» DATASET EXTRACT:
(* ===== verification/Credentials.v ===== *)
(** Credential vaults (credentials.py): handles, the vault interface and the
    in-memory vault, with the abstract vault it implements: a finite map from
    the handles that are alive to their secrets; and the vaults over envelope stores
    (credential_backends.py).

    A tool and the vault it uses run in the environment of the transaction
    manager; the uuids and times they draw come from a clock of their own. *)
From S2P Require Import Prelude Enums PyValue Sanitization Goals.


(** Results of the calls of [uuid.uuid4] and [time.time] that tools and vaults make. *)
Class ToolPlatform := {
  tool_uuid : nat -> string;
  tool_time : nat -> float;
}.
Record Clock := { c_uuid : nat; c_time : nat }.
Definition clock0 : Clock := {| c_uuid := 0; c_time := 0 |}.

(** A [Secret]: identity and value. *)
Record Secret := { secret_id : nat; unwrap : string }.
Definition secret_val (s : Secret) : pyval := VSecret (secret_id s) (unwrap s).
Record SecretHandle := {
  handle_id : string;
  scope : string;
  sh_created_at : float;
  sh_expires_at : option float;
}.
Definition opt_float_pv (f : option float) : pyval := match f with Some x => VFloat x | None => VNone end.
(** [to_dict] *)
Definition handle_to_dict (h : SecretHandle) : dict pyval :=
  [("handle_id", VStr (handle_id h)); ("scope", VStr (scope h)); ("created_at", VFloat (sh_created_at h));
   ("expires_at", opt_float_pv (sh_expires_at h))].

Section clock.
Context `{ToolPlatform} {V : Type}.

(** Methods over a vault state and the clock. *)
Definition VM (A : Type) : Type := M (V * Clock) exn A.
Definition clock_uuid : VM string := fun '(v, c) =>
  (Ok (tool_uuid (c_uuid c)), (v, {| c_uuid := S (c_uuid c); c_time := c_time c |})).
Definition clock_time : VM float := fun '(v, c) =>
  (Ok (tool_time (c_time c)), (v, {| c_uuid := c_uuid c; c_time := S (c_time c) |})).

(** [isinstance(v, (int, float, str))] *)
Definition float_like (v : pyval) : bool :=
  match v with VBool _ | VInt _ | VFloat _ | VStr _ | VEnum _ _ _ => true | _ => false end.
(** [from_dict]; the default of [created_at] is evaluated in any case. *)
Definition handle_from_dict `{PyRuntime} (d : dict pyval) : VM SecretHandle :=
  let! now := clock_time in
  let created := default (VFloat now) (dget "created_at" d) in
  let expires := default VNone (dget "expires_at" d) in
  let! id := of_res (dget_item "handle_id" d) in
  let! sc := of_res (dget_item "scope" d) in
  let! cr := (if float_like created then of_res (py_float created) else clock_time) in
  let! ex := (if float_like expires then let! f := of_res (py_float expires) in ret (Some f) else ret None) in
  ret {| handle_id := py_str id; scope := py_str sc; sh_created_at := cr; sh_expires_at := ex |}.
End clock.
Arguments VM V A : clear implicits.

(** [CredentialVault] *)
Record CredentialVault (V : Type) := {
  cv_put : Secret -> string -> option float -> VM V SecretHandle;
  cv_get : SecretHandle -> string -> VM V Secret;
  cv_revoke : SecretHandle -> VM V unit;
  cv_has : SecretHandle -> VM V bool;
}.
Arguments cv_put {V} _ _ _ _.
Arguments cv_get {V} _ _ _.
Arguments cv_revoke {V} _ _.
Arguments cv_has {V} _ _.

(** ** The in-memory vault *)

Record Vault := {
  v_secrets : gmap string Secret;
  v_handles : gmap string SecretHandle;
  v_revoked : gset string;
}.
Definition empty_vault : Vault := {| v_secrets := ∅; v_handles := ∅; v_revoked := ∅ |}.

Section vault.
Context `{ToolPlatform}.

Definition vault_put (s : Secret) (sc : string) (expires : option float) : VM Vault SecretHandle :=
  if String.eqb sc "" then raise (Exn CredentialScopeError "Credential scope must be non-empty")
  else
    let! id := clock_uuid in
    let! now := clock_time in
    let h := {| handle_id := id; scope := sc; sh_created_at := now; sh_expires_at := expires |} in
    modify (fun '(v, c) => ({| v_secrets := <[id := s]> (v_secrets v); v_handles := <[id := h]> (v_handles v);
                               v_revoked := v_revoked v |}, c)) ;;;
    ret h.
Definition vault_get (h : SecretHandle) (sc : string) : VM Vault Secret :=
  let! v := gets fst in
  match v_handles v !! handle_id h with
  | None => raise (Exn CredentialRevokedError "Credential handle is missing or revoked")
  | Some stored =>
      if bool_decide (handle_id h ∈ v_revoked v)
      then raise (Exn CredentialRevokedError "Credential handle is missing or revoked")
      else if negb (String.eqb (scope stored) sc) || negb (String.eqb (scope h) sc)
      then raise (Exn CredentialScopeError "Credential handle scope mismatch")
      else
        let! expired := match sh_expires_at stored with
                        | None => ret false
                        | Some e => let! now := clock_time in ret (fltb e now)
                        end in
        if expired : bool then raise (Exn CredentialExpiredError "Credential handle has expired")
        else match v_secrets v !! handle_id h with
             | Some s => ret s
             | None => raise (Exn KeyError (py_repr (handle_id h)))
             end
  end.
Definition vault_revoke (h : SecretHandle) : VM Vault unit := modify (fun '(v, c) =>
  ({| v_secrets := delete (handle_id h) (v_secrets v); v_handles := v_handles v;
      v_revoked := {[handle_id h]} ∪ v_revoked v |}, c)).
Definition vault_has (h : SecretHandle) : VM Vault bool := gets (fun '(v, _) =>
  bool_decide (is_Some (v_handles v !! handle_id h)) && negb (bool_decide (handle_id h ∈ v_revoked v))).
Definition InMemoryCredentialVault : CredentialVault Vault :=
  {| cv_put := vault_put; cv_get := vault_get; cv_revoke := vault_revoke; cv_has := vault_has |}.

(** ** The abstract vault: the living handles with their secrets *)

Definition alive (v : Vault) : gmap string (Secret * SecretHandle) :=
  filter (fun kv => kv.1 ∉ v_revoked v) (map_zip (v_secrets v) (v_handles v)).
(** Every handle that was not revoked has its secret, and none has another's id. *)
Record vault_ok (v : Vault) : Prop := {
  vo_secrets : forall id, is_Some (v_handles v !! id) -> id ∉ v_revoked v -> is_Some (v_secrets v !! id);
  vo_ids : forall id h, v_handles v !! id = Some h -> handle_id h = id;
}.
Lemma alive_lookup v id :
  vault_ok v -> alive v !! id =
    match v_handles v !! id with
    | Some h => if bool_decide (id ∈ v_revoked v) then None else (fun s => (s, h)) <$> v_secrets v !! id
    | None => None
    end.
Proof.
  intros Hok. unfold alive. rewrite map_lookup_filter, map_lookup_zip_with.
  destruct (v_handles v !! id) as [h|]; [|by destruct (v_secrets v !! id)].
  destruct (v_secrets v !! id) as [s|]; simpl; [|by case_bool_decide].
  unfold guard. case_bool_decide; destruct (decide _); done.
Qed.
(** What [get] makes of an entry at a time. *)
Definition open_entry (entry : option (Secret * SecretHandle)) (h : SecretHandle) (sc : string) (now : float) :
    res exn Secret :=
  match entry with
  | None => Raise (Exn CredentialRevokedError "Credential handle is missing or revoked")
  | Some (s, stored) =>
      if String.eqb (scope stored) sc && String.eqb (scope h) sc
      then if from_option (fun e => fltb e now) false (sh_expires_at stored)
           then Raise (Exn CredentialExpiredError "Credential handle has expired") else Ok s
      else Raise (Exn CredentialScopeError "Credential handle scope mismatch")
  end.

» EXERCISE DIRECTIONS: Pull from the data each line where the string "VStr" turns up.

» EXPECTED ANSWER:
  [("handle_id", VStr (handle_id h)); ("scope", VStr (scope h)); ("created_at", VFloat (sh_created_at h));
  match v with VBool _ | VInt _ | VFloat _ | VStr _ | VEnum _ _ _ => true | _ => false end.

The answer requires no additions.